# Meme classification

For this task, I will use the token counts method to vectorize the meme transcriptions. I am using the Scikit-Learn library for most of the next steps, and [this article](https://towardsdatascience.com/machine-learning-nlp-text-classification-using-scikit-learn-python-and-nltk-c52b92a7c73a) as reference.

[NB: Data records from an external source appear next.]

(** The calls a step adds: none that is an [exec], or the write of the
    input followed by the [exec] of an argument list built by [start]. *)
Lemma step_calls {FS : Type} `{!Storage FS} (e : Event FS) (w : World FS) :
  ∃ new, calls (step e w) = calls w ++ new ∧
         ((∀ args, CallExec args ∉ new) ∨
          ∃ d o, new = [CallWriteFile inputName d; CallExec (buildArgs o)]).
Proof.
  assert (∃ new, calls w = calls w ++ new ∧
                 ((∀ args, CallExec args ∉ new) ∨
                  ∃ d o, new = [CallWriteFile inputName d;
                                CallExec (buildArgs o)])) as Hsame.
  { exists []. rewrite app_nil_r. split; [done|]. left.
    intros args Hin. by apply elem_of_nil in Hin. }
  destruct e; cbn [step]; try exact Hsame.
  - unfold load_issue. by destruct (ffmpegRef w).
  - unfold load_resume. by destruct (loading w).
  - destruct (startDisabled (ui w)); [exact Hsame|].
    destruct (start_issue_effect w)
      as [[-> _] | (f & _ & _ & _ & _ & Hcases)]; [exact Hsame|].
    destruct Hcases as [(_ & -> & _) | (fs1 & _ & -> & _)].
    + eexists. split; [reflexivity|]. left.
      intros args Hin. apply list_elem_of_singleton in Hin. discriminate.
    + eexists. split; [reflexivity|]. right. by eexists _, _.
  - destruct (pending w) as [|args rest]; [exact Hsame|].
    destruct (start_resume_effect res (with_pending rest w))
      as (_ & _ & _ & (new & -> & Hquiet) & _).
    exists new. split; [done|by left].
Qed.

(** X13.  Every [exec] the component has asked for carries an argument
    list built by [start]: it begins with [-i input.mp4], the name under
    which the input was written, and ends with [output.mp4], the name
    that is read back and cleaned up afterwards. *)
Theorem exec_uses_the_fixed_names {FS : Type} `{!Storage FS}
    (fs0 : FS) (evs : list (Event FS)) (args : list string) :
  let w := run evs (initialWorld fs0) in
  CallExec args ∈ calls w →
  ∃ o rest, args = buildArgs o ∧
            args = "-i" :: inputName :: rest ∧
            last args = Some outputName.
Proof.
  cbv zeta. induction evs as [|e evs IH] using rev_ind.
  { intros Hin. by apply elem_of_nil in Hin. }
  rewrite run_snoc.
  destruct (step_calls e (run evs (initialWorld fs0)))
    as (new & -> & [Hquiet | (d & o & ->)]).
  - intros Hin. apply elem_of_app in Hin as [Hin|Hin]; [by apply IH|].
    by apply Hquiet in Hin.
  - intros Hin. apply elem_of_app in Hin as [Hin|Hin]; [by apply IH|].
    apply elem_of_cons in Hin as [Hin|Hin]; [discriminate|].
    apply list_elem_of_singleton in Hin. injection Hin as ->.
    assert (∃ rest, buildArgs o = "-i" :: inputName :: rest) as [rest Hrest].
    { unfold buildArgs. cbv zeta.
      destruct (copyMetadata o), (negb (String.eqb (resolution o) "source"));
        eexists; reflexivity. }
    exists o, rest. split; [reflexivity|]. split; [exact Hrest|].
    unfold buildArgs. cbv zeta. apply last_snoc.
Qed.

Lemma exec_uses_the_fixed_names_witness :
  let w := run [Mount; LoadSettled true; PickFile clip; ClickStart]
               (initialWorld emptyStorage) in
  ∃ o rest, buildArgs defaultOptions = buildArgs o ∧
            buildArgs defaultOptions = "-i" :: inputName :: rest ∧
            last (buildArgs defaultOptions) = Some outputName.
Proof.
  refine (exec_uses_the_fixed_names emptyStorage
            [Mount; LoadSettled true; PickFile clip; ClickStart]
            (buildArgs defaultOptions) _).
  vm_compute. apply list_elem_of_In. right. left. reflexivity.
Defined.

## Dataset splitting and model comparison before tuning

In [1]:
import pandas as pd
import numpy as np
from sklearn.model_selection import train_test_split
import ast

In [23]:
# Load the dataset
df = pd.read_csv("./data/final_dataset.csv", index_col=0)
df.columns

Index(['meme_id', 'meme_template', 'subreddit', 'category', 'url',
       'transcription', 'title', 'tokenized_transcription', 'tokenized_title',
       'tokenized_merged_transc_title'],
      dtype='object')

In [3]:
# Split train and test data

X_train, X_test, y_train, y_test = train_test_split(df["tokenized_transcription"], df["category"], random_state=42, test_size=0.2)

In [4]:
X_train

596     ['foe', 'Poor', 'pe', 'ople', 'ee', 'eee', 'Le...
5014                  ['nae', 'MELROSE', 'a', 'eS', 'aa']
1612    ['BIRTH', 'CONTROL', 'EFFECTIVENESS', 'ED', 'a...
2683    ['Thats', 'a', 'nasty', 'hoodie', 'Be', 'That'...
652     ['Normal', 'girls', 'with', 'natural', 'skin',...
                              ...                        
3772    ['Who', 'beds', 'WAT', 'ae', 'A', 'Russian', '...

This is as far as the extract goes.